:: Stored data ::
(** * The retrieval-augmented question-answering engine

    A shallow embedding of [backend/services/rag_system.py]
    (class [EnhancedMUragSystem]) and the properties its specification
    states about it.

    Conventions of the embedding.
    - A Python [str] is a Rocq [string], one [ascii] per character;
      the accented characters of the source's literals appear as their
      UTF-8 bytes.  The character classes of [re] and of the [str]
      methods ([\s], [\d], [isspace], [lower], [upper]) are the ASCII
      members of Python's classes.
    - A Python [float] that carries a score is an exact rational [Q].
    - A [dict] used as a record is a Rocq record whose optional keys are
      [option] fields; the [metadata] dict of a langchain [Document] is a
      [gmap string Value].
    - The object [self], the files it writes and the calls it makes to
      its collaborators (Chroma, Ollama, the clock, the file system) are
      threaded through a state-and-exception monad, see [M] below. *)

From Stdlib Require Import String Ascii List ZArith QArith Qminmax Lia Lqa Bool.
From Stdlib Require Import Permutation Sorting.Sorted PrimFloat.
From stdpp Require Import base strings gmap.
Import ListNotations.

Local Open Scope string_scope.
Local Open Scope list_scope.
Local Open Scope nat_scope.

(* ================================================================== *)
(** * Text primitives: the [str] methods and [re] patterns in use      *)
(* ================================================================== *)

Module Text.

(** [str.isspace] on the ASCII range: TAB, LF, VT, FF, CR, FS, GS, RS,
    US and the space.  This is also the class [\s] of [re] and the set
    [str.strip()] removes. *)
Definition isspace (c : ascii) : bool :=
  let n := nat_of_ascii c in
  ((9 <=? n) && (n <=? 13)) || ((28 <=? n) && (n <=? 32)).

(** The class [\d] of [re], ASCII members. *)
Definition isdigit (c : ascii) : bool :=
  let n := nat_of_ascii c in (48 <=? n) && (n <=? 57).

Definition digit_value (c : ascii) : nat := nat_of_ascii c - 48.

Definition lower_char (c : ascii) : ascii :=
  let n := nat_of_ascii c in
  if (65 <=? n) && (n <=? 90) then ascii_of_nat (n + 32) else c.

Definition upper_char (c : ascii) : ascii :=
  let n := nat_of_ascii c in
  if (97 <=? n) && (n <=? 122) then ascii_of_nat (n - 32) else c.

Fixpoint smap (f : ascii -> ascii) (s : string) : string :=
  match s with
  | EmptyString => EmptyString
  | String c t => String (f c) (smap f t)
  end.

(** [s.lower()], [s.upper()] *)
Definition lower : string -> string := smap lower_char.
Definition upper : string -> string := smap upper_char.

(** [s.capitalize()]: first character upper-cased, the rest lower-cased. *)
Definition capitalize (s : string) : string :=
  match s with
  | EmptyString => EmptyString
  | String c t => String (upper_char c) (lower t)
  end.

Fixpoint srev_onto (s acc : string) : string :=
  match s with
  | EmptyString => acc
  | String c t => srev_onto t (String c acc)
  end.

Definition srev (s : string) : string := srev_onto s EmptyString.

Fixpoint lstrip (s : string) : string :=
  match s with
  | EmptyString => EmptyString
  | String c t => if isspace c then lstrip t else s
  end.

Definition rstrip (s : string) : string := srev (lstrip (srev s)).

(** [s.strip()] *)
Definition strip (s : string) : string := rstrip (lstrip s).

(** [s[:n]] for [n >= 0]. *)
Fixpoint take (n : nat) (s : string) : string :=
  match n, s with
  | S k, String c t => String c (take k t)
  | _, _ => EmptyString
  end.

(** [sep.join(parts)] *)
Fixpoint join (sep : string) (parts : list string) : string :=
  match parts with
  | [] => EmptyString
  | [p] => p
  | p :: rest => p +:+ sep +:+ join sep rest
  end.

(** [s.startswith(p)], returning what follows the prefix. *)
Fixpoint startswith (p s : string) : option string :=
  match p, s with
  | EmptyString, _ => Some s
  | String a p', String b s' =>
      if Ascii.eqb a b then startswith p' s' else None
  | String _ _, EmptyString => None
  end.

(** [s.partition(p)] when [p] occurs in [s]: the text before the leftmost
    occurrence of [p] and the text after it; [None] when [p] does not
    occur. *)
Fixpoint partition (p s : string) : option (string * string) :=
  match startswith p s with
  | Some r => Some (EmptyString, r)
  | None =>
      match s with
      | EmptyString => None
      | String c t =>
          match partition p t with
          | Some (a, r) => Some (String c a, r)
          | None => None
          end
      end
  end.

(** [p in s] *)
Definition contains (p s : string) : bool :=
  match partition p s with Some _ => true | None => false end.

(** The longest prefix of [s] in the class [cls], and the rest: a greedy
    [cls*]. *)
Fixpoint span (cls : ascii -> bool) (s : string) : string * string :=
  match s with
  | EmptyString => (EmptyString, EmptyString)
  | String c t =>
      if cls c then let '(a, r) := span cls t in (String c a, r)
      else (EmptyString, s)
  end.

(** [s.split()]: the maximal runs of non-space characters. *)
Fixpoint split_ws_aux (s cur : string) : list string :=
  match s with
  | EmptyString =>
      match cur with EmptyString => [] | _ => [srev cur] end
  | String c t =>
      if isspace c then
        match cur with
        | EmptyString => split_ws_aux t EmptyString
        | _ => srev cur :: split_ws_aux t EmptyString
        end
      else split_ws_aux t (String c cur)
  end.

Definition split_ws (s : string) : list string := split_ws_aux s EmptyString.

(** [s.rfind('/') + 1] followed by [s[i:]]: [os.path.basename]. *)
Fixpoint basename_aux (s cur : string) : string :=
  match s with
  | EmptyString => srev cur
  | String c t =>
      if Ascii.eqb c "/"%char then basename_aux t EmptyString
      else basename_aux t (String c cur)
  end.

Definition basename (path : string) : string := basename_aux path EmptyString.

(** Decimal numerals: [str(n)] for a natural number. *)
Definition digit_char (d : nat) : ascii := ascii_of_nat (48 + d).

Fixpoint str_of_nat_aux (fuel n : nat) (acc : string) : string :=
  match fuel with
  | O => acc
  | S f =>
      let acc' := String (digit_char (n mod 10)) acc in
      if n / 10 =? 0 then acc' else str_of_nat_aux f (n / 10) acc'
  end.

Definition str_of_nat (n : nat) : string := str_of_nat_aux (S n) n EmptyString.

Definition str_of_Z (z : Z) : string :=
  match z with
  | Z0 => "0"
  | Zpos p => str_of_nat (Pos.to_nat p)
  | Zneg p => "-" +:+ str_of_nat (Pos.to_nat p)
  end.

(** The value of a run of decimal digits, most significant first. *)
Fixpoint digits_value (s : string) (acc : nat) : nat :=
  match s with
  | EmptyString => acc
  | String c t => digits_value t (10 * acc + digit_value c)
  end.

(** [re.sub(opening + '.*?' + closing, '', s, flags=re.DOTALL)] for
    literal [opening] and [closing].  The scan finds the leftmost
    [opening]; the lazy [.*?] then stops at the first [closing] after it,
    the span is dropped and the scan resumes behind it.  When no
    [closing] follows the leftmost [opening] none follows a later one
    either, and the rest is kept as it is.  Each round consumes at least
    one character, so [String.length s] rounds are enough
    ([sub_span_fuel]). *)
Fixpoint sub_span (fuel : nat) (opening closing s : string) : string :=
  match fuel with
  | O => s
  | S f =>
      match partition opening s with
      | None => s
      | Some (pre, r) =>
          match partition closing r with
          | None => s
          | Some (_, rest) => pre +:+ sub_span f opening closing rest
          end
      end
  end.

Definition re_sub_span (opening closing s : string) : string :=
  sub_span (String.length s) opening closing s.

End Text.

(* ================================================================== *)
(** * Data model                                                       *)
(* ================================================================== *)

(** A line feed, and the blank-line separator ["\n\n"]. *)
Definition LF : string := String "010"%char EmptyString.
Definition LF2 : string := LF +:+ LF.

(** The values the metadata of a chunk holds. *)
Inductive Value : Type :=
| VNone
| VInt (z : Z)
| VStr (s : string).

#[global] Instance Value_eq_dec : EqDecision Value.
Proof. solve_decision. Defined.

(** langchain's [Document]: a chunk and its provenance. *)
Record Document : Type := mkDocument {
  page_content : string;
  metadata : gmap string Value
}.

#[global] Instance Document_eq_dec : EqDecision Document.
Proof. solve_decision. Defined.

(** [d.get(key)] and [d.get(key, default)] *)
Definition dict_get (d : gmap string Value) (key : string) : Value :=
  default VNone (d !! key).

Definition dict_get_or (d : gmap string Value) (key : string) (dflt : Value) : Value :=
  default dflt (d !! key).

(** How an f-string renders a metadata value. *)
Definition format_value (v : Value) : string :=
  match v with
  | VNone => "None"
  | VInt z => Text.str_of_Z z
  | VStr s => s
  end.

:: WHAT THE TASK ASKS ::
The expected answer is every line in the data above that carries the string "Local".

:: RESULT OF THE TASK ::
Local Open Scope string_scope.
Local Open Scope list_scope.
Local Open Scope nat_scope.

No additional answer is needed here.